Lemma config_hash_correct_witness :
  match load_config_str SampleConfig.from_yaml "short", load_config_str SampleConfig.from_yaml "long" with
  | Ok c, Ok c' =>
      config_hash SampleText.text SampleDigest.sha c = config_hash SampleText.text SampleDigest.sha c'
  | _, _ => False
  end.
Proof.
  destruct (load_config_str SampleConfig.from_yaml "short") as [c|] eqn:E; [|discriminate E].
  destruct (load_config_str SampleConfig.from_yaml "long") as [c'|] eqn:E'; [|discriminate E'].
  assert (canonical_document SampleText.text c = canonical_document SampleText.text c') as Hdoc.
  { assert (config_value c = config_value c') as Hv; [|unfold canonical_document; rewrite Hv; reflexivity].
    unfold load_config_str in E, E'. cbn in E, E'. injection E as <-. injection E' as <-. vm_compute. reflexivity. }
  apply (config_hash_correct SampleConfig.from_yaml SampleText.text SampleDigest.sha "short" "long" c c'
           SampleDigest.sha_ok SampleText.document_text_inj E E').
  - rewrite Hdoc. repeat constructor.
  - unfold load_config_str in E, E'. cbn in E, E'. injection E as <-. injection E' as <-. vm_compute. reflexivity.
Defined.
Definition resolve_level (column token : string) : result Level CompileError :=
  let l := side column "l" in
  let r := side column "r" in
  if decide (token = "exact") then
    Ok (mkCompiledLevel (l +:+ " = " +:+ r) ("Exact match on " +:+ column))
  else if decide (token = "variant_match") then
    Ok (mkCompiledLevel ("array_length(list_intersect(" +:+ side "name_variants" "l" +:+ ", "
          +:+ side "name_variants" "r" +:+ ")) >= 1") "Array intersection size >= 1")
  else if decide (token = "username_exact") then
    Ok (self_labelled ("split_part(" +:+ column +:+ "_l,'@',1) = split_part(" +:+ column +:+ "_r,'@',1)"))
  else if decide (token = "domain_exact") then
    Ok (self_labelled ("split_part(" +:+ column +:+ "_l,'@',2) = split_part(" +:+ column +:+ "_r,'@',2)"))
  else if decide (token = "dob_same_year_month") then
    Ok (self_labelled ("date_trunc('month', " +:+ column +:+ "_l) = date_trunc('month', " +:+ column +:+ "_r)"))
  else if has_prefix "jaro_winkler:" token then
    threshold <-? f64_parameter column token;
    if negb (in_range (f64_of 0) (f64_of 1) threshold) then
      Err (bad column token "a Jaro-Winkler threshold is between 0 and 1")
    else
      Ok (mkCompiledLevel
            ("jaro_winkler_similarity(" +:+ l +:+ ", " +:+ r +:+ ") >= " +:+ display threshold)
            ("Jaro-Winkler distance of " +:+ column +:+ " >= " +:+ display threshold))
  else if has_prefix "levenshtein:" token then
    max <-? u32_parameter column token "edits";
    Ok (mkCompiledLevel ("levenshtein(" +:+ l +:+ ", " +:+ r +:+ ") <= " +:+ pretty max)
          ("Levenshtein distance of " +:+ column +:+ " <= " +:+ pretty max))
  else if has_prefix "first_n:" token then
    n <-? u32_parameter column token "characters";
    if (n =? 0)%Z then Err (bad column token "comparing the first 0 characters would match everything")
    else
      Ok (mkCompiledLevel
            ("substr(" +:+ l +:+ ", 1, " +:+ pretty n +:+ ") = substr(" +:+ r +:+ ", 1, " +:+ pretty n +:+ ")")
            ("First " +:+ pretty n +:+ " characters of " +:+ column +:+ " agree"))
  else if has_prefix "date_within_days:" token then
    days <-? u32_parameter column token "days";
    Ok (mkCompiledLevel ("abs(date_diff('day', " +:+ l +:+ ", " +:+ r +:+ ")) <= " +:+ pretty days)
          (column +:+ " within " +:+ pretty days +:+ " day(s)"))
  else if decide (token = "date_transposed") then
    Ok (mkCompiledLevel
          ("extract(year from " +:+ l +:+ ") = extract(year from " +:+ r
           +:+ ") AND extract(month from " +:+ l +:+ ") = extract(day from " +:+ r
           +:+ ") AND extract(day from " +:+ l +:+ ") = extract(month from " +:+ r +:+ ")")
          (column +:+ " with day and month transposed"))
  else if has_prefix "numeric_within:" token then
    tolerance <-? f64_parameter column token;
    if SFltb tolerance (f64_of 0) then Err (bad column token "a tolerance cannot be negative")
    else
      Ok (mkCompiledLevel (numeric_present l r +:+ difference l r +:+ " <= " +:+ display tolerance)
            (column +:+ " within " +:+ display tolerance))
  else if has_prefix "numeric_within_pct:" token then
    pct <-? f64_parameter column token;
    if negb (in_range (f64_of 0) (f64_of 100) pct) then
      Err (bad column token "a percentage tolerance is between 0 and 100")
    else
      Ok (mkCompiledLevel
            (numeric_present l r +:+ largest l r +:+ " > 0 AND " +:+ difference l r +:+ " / "
             +:+ largest l r +:+ " <= " +:+ display (f64_div pct (f64_of 100)))
            (column +:+ " within " +:+ display pct +:+ "%"))
  else if decide (token = "address_components") then
    Ok (mkCompiledLevel
          ("l.addr_number = r.addr_number AND l.addr_street = r.addr_street AND l.addr_postal = r.addr_postal"
           +:+ " AND l.addr_number IS NOT NULL AND l.addr_street IS NOT NULL")
          "Address number, street and postal code all agree")
  else Err (UnknownLevel column token).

════════════════════

# [Task directions]
Would you restate the entries word for word, omitting none?

# [Response to this task]
Lemma config_hash_correct_witness :
  match load_config_str SampleConfig.from_yaml "short", load_config_str SampleConfig.from_yaml "long" with
  | Ok c, Ok c' =>
      config_hash SampleText.text SampleDigest.sha c = config_hash SampleText.text SampleDigest.sha c'
  | _, _ => False
  end.
Proof.
  destruct (load_config_str SampleConfig.from_yaml "short") as [c|] eqn:E; [|discriminate E].
  destruct (load_config_str SampleConfig.from_yaml "long") as [c'|] eqn:E'; [|discriminate E'].
  assert (canonical_document SampleText.text c = canonical_document SampleText.text c') as Hdoc.
  { assert (config_value c = config_value c') as Hv; [|unfold canonical_document; rewrite Hv; reflexivity].
    unfold load_config_str in E, E'. cbn in E, E'. injection E as <-. injection E' as <-. vm_compute. reflexivity. }
  apply (config_hash_correct SampleConfig.from_yaml SampleText.text SampleDigest.sha "short" "long" c c'
           SampleDigest.sha_ok SampleText.document_text_inj E E').
  - rewrite Hdoc. repeat constructor.
  - unfold load_config_str in E, E'. cbn in E, E'. injection E as <-. injection E' as <-. vm_compute. reflexivity.
Defined.
Definition resolve_level (column token : string) : result Level CompileError :=
  let l := side column "l" in
  let r := side column "r" in
  if decide (token = "exact") then
    Ok (mkCompiledLevel (l +:+ " = " +:+ r) ("Exact match on " +:+ column))
  else if decide (token = "variant_match") then
    Ok (mkCompiledLevel ("array_length(list_intersect(" +:+ side "name_variants" "l" +:+ ", "
          +:+ side "name_variants" "r" +:+ ")) >= 1") "Array intersection size >= 1")
  else if decide (token = "username_exact") then
    Ok (self_labelled ("split_part(" +:+ column +:+ "_l,'@',1) = split_part(" +:+ column +:+ "_r,'@',1)"))
  else if decide (token = "domain_exact") then
    Ok (self_labelled ("split_part(" +:+ column +:+ "_l,'@',2) = split_part(" +:+ column +:+ "_r,'@',2)"))
  else if decide (token = "dob_same_year_month") then
    Ok (self_labelled ("date_trunc('month', " +:+ column +:+ "_l) = date_trunc('month', " +:+ column +:+ "_r)"))
  else if has_prefix "jaro_winkler:" token then
    threshold <-? f64_parameter column token;
    if negb (in_range (f64_of 0) (f64_of 1) threshold) then
      Err (bad column token "a Jaro-Winkler threshold is between 0 and 1")
    else
      Ok (mkCompiledLevel
            ("jaro_winkler_similarity(" +:+ l +:+ ", " +:+ r +:+ ") >= " +:+ display threshold)
            ("Jaro-Winkler distance of " +:+ column +:+ " >= " +:+ display threshold))
  else if has_prefix "levenshtein:" token then
    max <-? u32_parameter column token "edits";
    Ok (mkCompiledLevel ("levenshtein(" +:+ l +:+ ", " +:+ r +:+ ") <= " +:+ pretty max)
          ("Levenshtein distance of " +:+ column +:+ " <= " +:+ pretty max))
  else if has_prefix "first_n:" token then
    n <-? u32_parameter column token "characters";
    if (n =? 0)%Z then Err (bad column token "comparing the first 0 characters would match everything")
    else
      Ok (mkCompiledLevel
            ("substr(" +:+ l +:+ ", 1, " +:+ pretty n +:+ ") = substr(" +:+ r +:+ ", 1, " +:+ pretty n +:+ ")")
            ("First " +:+ pretty n +:+ " characters of " +:+ column +:+ " agree"))
  else if has_prefix "date_within_days:" token then
    days <-? u32_parameter column token "days";
    Ok (mkCompiledLevel ("abs(date_diff('day', " +:+ l +:+ ", " +:+ r +:+ ")) <= " +:+ pretty days)
          (column +:+ " within " +:+ pretty days +:+ " day(s)"))
  else if decide (token = "date_transposed") then
    Ok (mkCompiledLevel
          ("extract(year from " +:+ l +:+ ") = extract(year from " +:+ r
           +:+ ") AND extract(month from " +:+ l +:+ ") = extract(day from " +:+ r
           +:+ ") AND extract(day from " +:+ l +:+ ") = extract(month from " +:+ r +:+ ")")
          (column +:+ " with day and month transposed"))
  else if has_prefix "numeric_within:" token then
    tolerance <-? f64_parameter column token;
    if SFltb tolerance (f64_of 0) then Err (bad column token "a tolerance cannot be negative")
    else
      Ok (mkCompiledLevel (numeric_present l r +:+ difference l r +:+ " <= " +:+ display tolerance)
            (column +:+ " within " +:+ display tolerance))
  else if has_prefix "numeric_within_pct:" token then
    pct <-? f64_parameter column token;
    if negb (in_range (f64_of 0) (f64_of 100) pct) then
      Err (bad column token "a percentage tolerance is between 0 and 100")
    else
      Ok (mkCompiledLevel
            (numeric_present l r +:+ largest l r +:+ " > 0 AND " +:+ difference l r +:+ " / "
             +:+ largest l r +:+ " <= " +:+ display (f64_div pct (f64_of 100)))
            (column +:+ " within " +:+ display pct +:+ "%"))
  else if decide (token = "address_components") then
    Ok (mkCompiledLevel
          ("l.addr_number = r.addr_number AND l.addr_street = r.addr_street AND l.addr_postal = r.addr_postal"
           +:+ " AND l.addr_number IS NOT NULL AND l.addr_street IS NOT NULL")
          "Address number, street and postal code all agree")
  else Err (UnknownLevel column token).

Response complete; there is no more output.